Annoncez-vous à l'infirmière me dit une plaquette collée sur la 620.
Ça fait bien trois ans que je ne l'ai pas vu.
Autour du panneau SOINS INTENSIFS pendouillent des boules de Noël.
Je suis tendu, mes mains tremblent.
Vous pouvez y aller, mais ne vous approchez pas du lit, ne touchez pas le malade.
Bonheur de le voir sourire, sa femme aussi.
Ce que nous disons n'a aucune importance.
Seule la présence compte.
Pourtant il me parle de la sortie qu'on lui permettra pour Noël. Deux jours seulement. Me dit sa femme. Trois répond-t-il . Elle sourit.
En ambulance jusque dans sa maison dans les plis du Jura.
Je préférerais y aller avec mon 4/4, il est très confortable, c'est un Pullman.
Une autre personne. Je me lève. L'embrasse, il ne faut pas. Tant pis.
La ligne bleue.

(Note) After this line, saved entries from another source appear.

(** One signed attempt of a fixture. *)
Definition attempt_step (job : RunnerJob) (parent : RunReceipt) (b : BuildReport) (host : runnerIdentity)
    (key : PublicKey) (parentDigest : string) (fixture : FixtureReport) (st : attempts)
    (envelope : Envelope) : result attempts :=
  let ev := at_evidence st in
  let! payload := Verify envelope {[host_ID host := key]} or "fixture_signature_invalid" in
  let! run := DecodeStrict (A := RunReceipt) payload in
  if negb (attempt_identity job parent ev run) then Err "fixture_attempt_invalid" else
  if negb (attempt_bindings job parent b host parentDigest run) then Err "fixture_bindings_invalid" else
  if (runReceipt_Outcome run !=s fixtureReport_Outcome fixture)
     || negb (is_performance (runnerJob_Manifest job))
        && (runReceipt_ScoreTicks run !=s fixtureReport_ScoreTicks fixture)
     || (at_artifact st !=s "") && (at_artifact st !=s runReceipt_ArtifactDigest run)
  then Err "fixture_repeat_disagreement" else
  if (runReceipt_Outcome run ==s "valid") && negb (gates_pass (runReceipt_Gates run) (runnerJob_Manifest job))
  then Err "fixture_gates_invalid" else
  let! _ := ValidateRunMeasurementEvidence run (runnerJob_Manifest job) in
  Ok (mkAttempts
    (mkEvidence ({[runReceipt_JobID run]} ∪ ev_jobs ev) ({[runReceipt_ID run]} ∪ ev_receipts ev)
       (ev_total ev + 1))
    (runReceipt_ArtifactDigest run) (at_runs st ++ [run])).

(** The last manifest fixture of the name. *)
Definition declared_fixture (m : Manifest) (name : string) : option Fixture :=
  foldl (λ declared f, if fixture_Name f ==s name then Some f else declared) None (manifest_Fixtures m).

Definition check_measured_fixture (m : Manifest) (fixture : FixtureReport) (runs : list RunReceipt)
    : result unit :=
  if negb (is_performance m) then Ok tt else
  match declared_fixture m (fixtureReport_Name fixture), runs with
  | Some declared, [a; b] =>
      let! score := ValidateMeasuredFixture a b m declared or "measured_fixture_invalid" in
      if score !=s fixtureReport_ScoreTicks fixture then Err "measured_fixture_invalid" else Ok tt
  | _, _ => Err "measured_fixture_missing"
  end.

Definition parsed_only (fixture : FixtureReport) : bool :=
  (fixtureReport_Stage fixture ==s "artifact_parser") && (fixtureReport_Name fixture !=s "baseline")
  && (fixtureReport_Name fixture !=s "valid") && (fixtureReport_Outcome fixture ==s "invalid_output")
  && (fixtureReport_FreshVMRuns fixture =? 0) && (lenl (fixtureReport_RunReceipts fixture) =? 0).

Definition fixture_evidence_step (job : RunnerJob) (parent : RunReceipt) (b : BuildReport)
    (host : runnerIdentity) (key : PublicKey) (parentDigest : string) (ev : evidence)
    (fixture : FixtureReport) : result evidence :=
  if parsed_only fixture then Ok ev else
  if (fixtureReport_Stage fixture !=s "isolated_execution") || negb (fixtureReport_FreshVMRuns fixture =? 2)
     || negb (lenl (fixtureReport_RunReceipts fixture) =? 2)
  then Err "fixture_repeat_evidence_required" else
  let! st := foldM (attempt_step job parent b host key parentDigest fixture) (mkAttempts ev "" [])
    (fixtureReport_RunReceipts fixture) in
  let! _ := check_measured_fixture (runnerJob_Manifest job) fixture (at_runs st) in
  Ok (at_evidence st).

Definition validateFixtureEvidence (job : RunnerJob) (parent : RunReceipt) (host : runnerIdentity)
    : result unit :=
  let! key := parseRunnerKey (host_PublicKey host) in
  let! parentDigest := Digest job in
  match runReceipt_BuildReport parent with
  | None => Err nil_panic
  | Some b =>
      let! ev := foldM (fixture_evidence_step job parent b host key parentDigest)
        (mkEvidence ∅ ∅ 0) (buildReport_Fixtures b) in
      if (ev_total ev <? 4) || negb (buildReport_FreshVMRuns b =? ev_total ev)
      then Err "fixture_repeat_count_invalid" else Ok tt
  end.
End Fixtures.

(** * Queueing and uploads (preparation.go) *)

Section Uploads.
Context `{Env} `{Crypto} `{ObjectStore}.

Definition empty_ref : ObjectRef := mkObjectRef "" 0 "".

(** The fields [queuePreparation] sets; the others are the zero values. *)
Definition preparation_job (sv : Server) (id purpose source artifact : string) (m : Manifest)
    : RunnerJob := {|
  runnerJob_ParentJobDigest := ""; runnerJob_VerificationPolicy := ManifestVerificationPolicy m;
  runnerJob_AdvisorySnapshotDigest := ""; runnerJob_RuntimeInventoryDigest := "";
  runnerJob_HiddenSuite := None; runnerJob_AcceptanceReceiptDigest := "";
  runnerJob_DeploymentMode := s_DeploymentMode sv; runnerJob_OfficialAcceptance := false;
  runnerJob_APIVersion := APIVersion; runnerJob_Kind := "ValidationJob"; runnerJob_ID := id;
  runnerJob_CreatedAt := UTC Now; runnerJob_Producer := "science-ladder";
  runnerJob_ExpiresAt := mkTime 0 0; runnerJob_Purpose := purpose; runnerJob_SubmissionID := "";
  runnerJob_ChallengeLockDigest := ""; runnerJob_ArtifactDigest := artifact;
  runnerJob_SuiteDigest := ""; runnerJob_ExecutionProfileDigest := ""; runnerJob_RunnerEpoch := "1";
  runnerJob_FencingToken := 1; runnerJob_RequiredHostGroup := ""; runnerJob_ExcludedHostIDs := [];
  runnerJob_ValidatorDisk := empty_ref; runnerJob_SubmissionDisk := empty_ref;
  runnerJob_SuiteDisk := empty_ref; runnerJob_ChallengeDisk := empty_ref; runnerJob_Manifest := m;
  runnerJob_SourceSnapshot := Some (mkObjectRef source 0 "") |}.

(** INSERT INTO runner_jobs with the column defaults. *)
Definition fresh_row (purpose version : string) (submission preflight intent : option string)
    (job : RunnerJob) (excluded : option string) : JobRow := {|
  j_purpose := purpose; j_version := version; j_submission := submission; j_preflight := preflight;
  j_intent := intent; j_payload := job; j_status := "queued"; j_host := None;
  j_excluded_group := excluded; j_token := None; j_fence := 1; j_lease := None; j_attempts := 0;
  j_created := Now |}.

Definition insert_job (s : pdb) (id : string) (row : JobRow) : result pdb :=
  if bool_decide (is_Some (rjobs s !! id)) then Err unique_violation else
  Ok (set_rjobs s (<[id := row]> (rjobs s))).

Definition job_exists (s : pdb) (p : JobRow → bool) : bool :=
  existsb (λ kv, p kv.2) (map_to_list (rjobs s)).

Definition same_id (a : option string) (id : string) : bool :=
  match a with Some x => x ==s id | None => false end.

Definition queuePreparation (sv : Server) (s : pdb) (purpose id version source artifact : string)
    (m : Manifest) : result pdb :=
  let '(jid, core) := ID (p_core s) in
  let s := with_core s core in
  let job := preparation_job sv jid purpose source artifact m in
  if purpose ==s "preflight" then
    if job_exists s (λ j, same_id (j_preflight j) id) then Ok s else
    insert_job s jid (fresh_row "preflight" version None (Some id) None job None)
  else
    if job_exists s (λ j, same_id (j_intent j) id) then Ok s else
    insert_job s jid (fresh_row "artifact_prepare" version None None (Some id) job None).

Record ObjectRequest := mkObjectRequest {
  or_Role : string; or_Digest : string; or_Size : Z; or_ResultToken : string }.

Definition object_roles : list string :=
  ["validatorDisk"; "challengeDisk"; "suiteDisk"; "submissionDisk"; "sbom"].

(** The job a host is running under a live lease. *)
Definition running_for (s : pdb) (id host : string) : result JobRow :=
  match rjobs s !! id with
  | Some j =>
      match j_host j, j_lease j with
      | Some h, Some deadline =>
          if (h ==s host) && (j_status j ==s "running") && After deadline Now then Ok j else Err no_rows
      | _, _ => Err no_rows
      end
  | None => Err no_rows
  end.

(** ON CONFLICT(job_id,role) DO UPDATE ... WHERE the digest and size are the same. *)
Definition declare_upload (s : pdb) (id : string) (req : ObjectRequest) : result pdb :=
  match f_uploads (p_fleet s) !! (id, or_Role req) with
  | Some u =>
      if (up_digest u ==s or_Digest req) && (up_size u =? or_Size req) then Ok s else Err "object_conflict"
  | None => Ok (set_uploads s (<[(id, or_Role req) := mkUpload (or_Digest req) (or_Size req) false]>
                   (f_uploads (p_fleet s))))
  end.

Definition runnerObject (sv : Server) (s : pdb) (id : string) (req : ObjectRequest)
    (host : runnerIdentity) : result (pdb * string) :=
  if negb (s_Store sv) then Err "storage_unavailable" else
  if negb (member (or_Role req) object_roles) then Err "object_role_invalid" else
  if (or_Size req <=? 0) || (or_Size req >? Z.shiftl 1 30) then Err "object_size_invalid" else
  let! j := running_for s id (host_ID host) in
  match j_token j with
  | None => Err scan_null
  | Some expected =>
      if hash (or_ResultToken req) !=s expected then Err "result_capability_invalid" else
      if (j_purpose j !=s "preflight") && (j_purpose j !=s "artifact_prepare")
      then Err "object_upload_forbidden" else
      if (j_purpose j ==s "artifact_prepare") && (or_Role req !=s "submissionDisk")
      then Err "object_role_forbidden" else
      let! url := SignedWrite (or_Digest req) (or_Size req) (10 * Minute) in
      let! s := declare_upload s id req in
      Ok (s, url)
  end.

(** [refs] of [verifyBuildObjects], by role. *)
Definition build_ref (b : BuildReport) (role : string) : option ObjectRef :=
  if role ==s "validatorDisk" then buildReport_ValidatorDisk b
  else if role ==s "challengeDisk" then buildReport_ChallengeDisk b
  else if role ==s "suiteDisk" then buildReport_SuiteDisk b
  else if role ==s "submissionDisk" then buildReport_SubmissionDisk b
  else if role ==s "sbom" then buildReport_SBOM b else None.

(** One role; each statement commits on its own, so the state survives an error. *)
Definition verify_object (jobID : string) (b : BuildReport) (s : pdb) (role : string) : pdb * result unit :=
  match build_ref b role with
  | None => (s, Ok tt)
  | Some ref =>
      match f_uploads (p_fleet s) !! (jobID, role) with
      | None => (s, Err no_rows)
      | Some u =>
          if (objectRef_Digest ref !=s up_digest u) || negb (objectRef_Size ref =? up_size u)
          then (s, Err "uploaded_object_mismatch") else
          match StoreVerify (up_digest u) (up_size u) with
          | Err e => (s, Err e)
          | Ok _ => (set_uploads s (<[(jobID, role) := mkUpload (up_digest u) (up_size u) true]>
                       (f_uploads (p_fleet s))), Ok tt)
          end
      end
  end.

(** [order] is the order in which the [range] visits the roles. *)
Fixpoint verifyBuildObjects (jobID : string) (b : BuildReport) (order : list string) (s : pdb)
    : pdb * result unit :=
  match order with
  | [] => (s, Ok tt)
  | role :: order =>
      match verify_object jobID b s role with
      | (s, Ok _) => verifyBuildObjects jobID b order s
      | (s, Err e) => (s, Err e)
      end
  end.
End Uploads.

(** * Committing a build *)

Section Commit.
Context `{Env} `{Crypto} `{UnicodeLib} `{JsonCanonicalizer}.
Context `{JsonType Manifest} `{JsonType Receipt} `{JsonType BuildReport}.

Definition preflight_failure (b : BuildReport) : list Finding :=
  map (λ f, mkFinding "preflight_failed" f "error" "") (buildReport_Findings b).

Definition set_intent_failed (findings : list Finding) (i : IntentRow) : IntentRow :=
  mkIntentRow (in_version i) (in_owner i) (in_repository i) (in_ref i) (in_commit i) (in_artifact i)
    (in_disk i) "failed" (in_request i) findings (in_submission i).

(** WHERE status='quarantine_pending' *)
Definition set_intent_ready (disk : string) (i : IntentRow) : IntentRow :=
  if in_status i ==s "quarantine_pending"
  then mkIntentRow (in_version i) (in_owner i) (in_repository i) (in_ref i) (in_commit i) (in_artifact i)
         disk "ready" (in_request i) [] (in_submission i)
  else i.

Definition set_preflight (status : string) (findings : option (list Finding)) (reports : BuildReport)
    (receipt : option string) (p : PreflightRow) : PreflightRow :=
  mkPreflightRow (pf_version p) status (default (pf_findings p) findings) (Some reports)
    (match receipt with Some r => Some r | None => pf_receipt p end).
(* ===== verification/Suites.v ===== *)
(** Hidden suites on the platform (suites.go): the documents accepted for sealing, the
    stored material, and the grant of a suite to the host of one job. *)

From S2P Require Import Prelude Regex GoLib Numbers Types Scores Paths Measurement Evaluation.
From S2P Require Import Validate Sha256 GoJson Canonical Documents Artifacts Hidden Signatures.
From S2P Require Import Checkpoint History Store Platform Preparation.
From Stdlib Require Import Ascii.
Open Scope Z_scope.

(** [SecretSealer]: key custody (KMS or a local master key). *)
Class SecretSealer := {
  SealerSeal : Bytes → Bytes → result Bytes;
  SealerOpen : Bytes → Bytes → result Bytes
}.

(** The document [validateSuiteDocument] decodes: file names with base64 contents. *)
Record SuiteSource := mkSuiteSource { suiteSource_Files : gmap string string }.

Definition suite_contract : SubmissionContract := {|
  submissionContract_Format := "";
  submissionContract_AllowedPaths := ["*"];
  submissionContract_AllowedExtensions := [".json"; ".txt"; ".csv"; ".tsv"; ".dat"; ".bin"; ".npy"];
  submissionContract_MaxBytes := Z.shiftl 1 20; submissionContract_MaxFiles := 1000;
  submissionContract_License := "MIT" |}.

Definition suiteAAD (id : string) : Bytes := "science-ladder-suite-material-v1" +:+ NUL +:+ id.

Section Suites.
Context `{Env} `{Crypto} `{UnicodeLib} `{JsonCanonicalizer} `{JsonType ArtifactTree}.
Context `{JsonType SuiteSource} `{JsonType SuiteKeyMaterial} `{SecretSealer} `{ObjectStore}.
Context `{Aead} `{Curve}.

Definition decode_step (files : Files) (entry : string * string) : result Files :=
  match DecodeString entry.2 with
  | None => Err "hidden file content must be canonical base64"
  | Some data => Ok (<[entry.1 := data]> files)
  end.

(** [order] and [orderFiles] are the iteration orders over the two maps. *)
Definition validateSuiteDocument (document : Bytes) (order : gmap string string → list (string * string))
    (orderFiles : Files → list (string * Bytes)) : result unit :=
  let! source := DecodeStrictBounded (A := SuiteSource) document (Z.shiftl 2 20) in
  let! files := foldM decode_step ∅ (order (suiteSource_Files source)) in
  let! _ := ArtifactFromFiles files (orderFiles files) suite_contract in
  Ok tt.

Definition suite_by_commitment (s : pdb) (commitment : string) : option SuiteRow :=
  List.find (λ r, su_commitment r ==s commitment) (g_suites (p_registry s)).

(** The key material of a commitment and the digest of its sealed source. *)
Definition suiteMaterial (s : pdb) (commitment : string) : result (SuiteKeyMaterial * string) :=
  match suite_by_commitment s commitment with
  | None => Err no_rows
  | Some row =>
      let! plain := SealerOpen (su_material row) (suiteAAD (su_id row)) in
      let! material := DecodeStrict (A := SuiteKeyMaterial) plain in
      if suiteKeyMaterial_Commitment material !=s commitment
      then Err "hidden suite commitment and encrypted material mismatch" else
      Ok (material, su_ciphertext row)
  end.

(** [randEphemeral] and [randNonce] are the random values [WrapSuiteKey] draws. *)
Definition grantHiddenSuite (randEphemeral randNonce : result Bytes) (s : pdb) (job : RunnerJob)
    (host : runnerIdentity) : result RunnerJob :=
  if (suite_Visibility (manifest_Suite (runnerJob_Manifest job)) !=s "hidden")
     || (runnerJob_Purpose job ==s "artifact_prepare")
  then Ok job else
  match DecodeString (host_EncryptionKey host) with
  | None => Err "host_encryption_key_missing"
  | Some public =>
      if negb (len public =? 32) then Err "host_encryption_key_missing" else
      let! md := suiteMaterial s (suite_Commitment (manifest_Suite (runnerJob_Manifest job))) in
      let '(material, digest) := md in
      let! capsule := WrapSuiteKey randEphemeral randNonce public material
        (HiddenSuiteContext (runnerJob_ID job) (suiteKeyMaterial_Commitment material)) in
      match i_blobs (p_intake s) !! digest with
      | None => Err no_rows
      | Some blob =>
          let! url := SignedRead digest (15 * Minute) in
          let grant := mkHiddenSuiteGrant (mkObjectRef digest (bl_size blob) url)
            (suiteKeyMaterial_Commitment material) capsule in
          Ok (job_SuiteDigest (suiteKeyMaterial_Commitment material) (job_HiddenSuite (Some grant) job))
      end
  end.

(** The suite a creator may bind: sealed under its account and not revealed. *)
Definition owned_suite (s : pdb) (commitment owner : string) : bool :=
  existsb (λ r, (su_commitment r ==s commitment) && (su_owner r ==s owner)
                && negb (bool_decide (is_Some (su_revealed r)))) (g_suites (p_registry s)).

Definition requireSuiteOwner (sealer : bool) (s : pdb) (m : Manifest) (owner : string) : result unit :=
  if suite_Visibility (manifest_Suite m) !=s "hidden" then Ok tt else
  if negb sealer then Err "hidden_suite_storage_unconfigured" else
  if owned_suite s (suite_Commitment (manifest_Suite m)) owner then Ok tt
  else Err "suite_commitment_unknown".

Definition lockSuiteOwner (s : pdb) (m : Manifest) (owner : string) : result unit :=
  if suite_Visibility (manifest_Suite m) !=s "hidden" then Ok tt else
  if owned_suite s (suite_Commitment (manifest_Suite m)) owner then Ok tt
  else Err "suite_not_available".
End Suites.
Definition set_sub_outcome (status outcome : string) (score : option Z) (x : Submission) : Submission :=
  mkSubmission (sub_version x) (sub_sequence x) (sub_owner x) (sub_artifact x) (sub_disk x)
    outcome score (sub_publish_requested x) (sub_commitment x) status
    (sub_receipt x) (sub_public x) (sub_adjudication x).

(** SET status='consumed' WHERE status='reserved' *)
Definition consume_grant (g : GrantRow) : GrantRow :=
  if gr_status g ==s "reserved"
  then mkGrantRow (gr_owner g) (gr_version g) (gr_artifact g) (gr_class g) "consumed" else g.

Definition pause_intake : VersionRow → VersionRow := version_intake "paused".

Section Queue.
Context `{Env} `{JsonCanonicalizer} `{JsonType RawMessage}.

Definition submission_job (id jobID acceptance lockDigest : string) (x : Submission) (r : Receipt)
    (lock : Lock) : RunnerJob := {|
  runnerJob_ParentJobDigest := ""; runnerJob_VerificationPolicy := LockVerificationPolicy lock;
  runnerJob_AdvisorySnapshotDigest := ""; runnerJob_RuntimeInventoryDigest := "";
  runnerJob_HiddenSuite := None; runnerJob_AcceptanceReceiptDigest := acceptance;
  runnerJob_DeploymentMode := receipt_DeploymentMode r;
  runnerJob_OfficialAcceptance := receipt_OfficialAcceptance r;
  runnerJob_APIVersion := APIVersion; runnerJob_Kind := "ValidationJob"; runnerJob_ID := jobID;
  runnerJob_CreatedAt := UTC Now; runnerJob_Producer := "science-ladder";
  runnerJob_ExpiresAt := mkTime 0 0; runnerJob_Purpose := "submission"; runnerJob_SubmissionID := id;
  runnerJob_ChallengeLockDigest := lockDigest; runnerJob_ArtifactDigest := sub_artifact x;
  runnerJob_SuiteDigest := lock_SuiteDigest lock;
  runnerJob_ExecutionProfileDigest := lock_ExecutionProfileDigest lock;
  runnerJob_RunnerEpoch := "1"; runnerJob_FencingToken := 1; runnerJob_RequiredHostGroup := "";
  runnerJob_ExcludedHostIDs := [];
  runnerJob_ValidatorDisk := mkObjectRef (lock_ValidatorDiskDigest lock) 0 "";
  runnerJob_SubmissionDisk := mkObjectRef (sub_disk x) 0 "";
  runnerJob_SuiteDisk := mkObjectRef (lock_SuiteDiskDigest lock) 0 "";
  runnerJob_ChallengeDisk := mkObjectRef (lock_ValidatorDiskDigest lock) 0 "";
  runnerJob_Manifest := lock_Manifest lock; runnerJob_SourceSnapshot := None |}.

(** The submission with its grant, acceptance receipt, lock digest and lock. *)
Definition submission_lock (s : pdb) (id : string)
    : option (Submission * EntryRow * Receipt * string * LockRow) :=
  x ← submissions s !! id; e ← i_entries (p_intake s) !! id;
  r ← t_receipts (p_core s) !! sub_receipt x; v ← i_versions (p_intake s) !! sub_version x;
  l ← vr_lock v; k ← g_locks (p_registry s) !! l; Some (x, e, rr_payload r, l, k).

Definition queueSubmission (s : pdb) (id : string) : result pdb :=
  match submission_lock s id with
  | None => Err no_rows
  | Some (x, entry, acceptance, storedLockDigest, row) =>
      let acceptancePolicy := accepted_policy acceptance in
      let! lock := lk_decoded row in
      let! lockDigest := Digest (lk_document row) in
      if (lockDigest !=s storedLockDigest) || negb (ValidVerificationPolicy acceptancePolicy)
         || (acceptancePolicy !=s LockVerificationPolicy lock)
      then Err "acceptance_lock_mismatch" else
      let '(jid, core) := ID (p_core s) in
      let s := with_core s core in
      let job := submission_job id jid (sub_receipt x) lockDigest x acceptance lock in
      if job_exists s (λ j, same_id (j_submission j) id && (j_purpose j ==s "submission")) then Ok s else
      let! s := insert_job s jid (fresh_row "submission" (sub_version x) (Some id) None None job None) in
      let s := set_grants s (update consume_grant (en_grant entry) (i_grants (p_intake s))) in
      Ok (update_submission s (set_sub_status "queued") id)
  end.
End Queue.

(** * Expired leases *)

(** [payload || host_id] on excludedHostIds.  A nil slice is stored as a JSON null,
    which concatenates to [[null, host]] and decodes with an empty first name. *)
Definition exclude (host : string) (l : list string) : list string :=
  match l with [] => [""; host] | _ => l ++ [host] end.

Definition exclude_host (host : string) (job : RunnerJob) : RunnerJob :=
  job_ExcludedHostIDs (exclude host (runnerJob_ExcludedHostIDs job)) job.

Section Recover.
Context `{Env}.

Definition lease_expired (j : JobRow) : bool :=
  match j_lease j with Some deadline => Before deadline Now | None => false end.

Definition recover_row (j : JobRow) : JobRow := {|
  j_purpose := j_purpose j; j_version := j_version j; j_submission := j_submission j;
  j_preflight := j_preflight j; j_intent := j_intent j;
  j_payload :=
    if runnerJob_VerificationPolicy (j_payload j) ==s "platform" then j_payload j
    else match j_host j with Some host => exclude_host host (j_payload j) | None => j_payload j end;
  j_status := if j_attempts j >=? 8 then "attention_required" else "queued";
  j_host := None; j_excluded_group := j_excluded_group j; j_token := None; j_fence := j_fence j + 1;
  j_lease := None; j_attempts := j_attempts j; j_created := j_created j |}.
Definition acceptance_receipt (sv : Server) (id policy version lock grant submission commitment salt : string)
    (sequence : Z) (m : Manifest) (i : IntentRow) (admission : list (string * Json)) : Receipt := {|
  receipt_VerificationPolicy := policy; receipt_VerificationStatus := "";
  receipt_DeploymentMode := s_DeploymentMode sv;
  receipt_OfficialAcceptance := s_DeploymentMode sv ==s production;
  receipt_APIVersion := APIVersion; receipt_Kind := "SubmissionAcceptanceReceipt"; receipt_ID := id;
  receipt_CreatedAt := UTC Now; receipt_Producer := "science-ladder";
  receipt_SubjectDigest := in_artifact i; receipt_EconomicMode := "none";
  receipt_Data := list_to_map ([("submissionId", JString submission); ("versionId", JString version);
    ("challengeLockDigest", JString lock); ("sequence", JString (int_string sequence));
    ("grantId", JString grant); ("artifactDigest", JString (in_artifact i));
    ("commitment", JString commitment); ("commitmentSalt", JString salt);
    ("submissionDiskDigest", JString (in_disk i));
    ("resourceClass", JString (resources_Class (manifest_Resources m)));
    ("parentFrontierDigest", JString (intentRequest_ParentFrontierDigest (in_request i)));
    ("attribution", JFields (intentRequest_Attribution (in_request i)))] ++ admission) |}.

La sortie.
Sur mon deux-roues, pense à nos voyages, à la Namibie.
Trois ambulances, en barrage, bloquent la route. Nous défilons comme on défile à un enterrement pour saluer la famille. Un manteau de fourrure est en boule à quelques mètres d'une femme immobile.
Puis pris par le flux, jeté vers ma journée.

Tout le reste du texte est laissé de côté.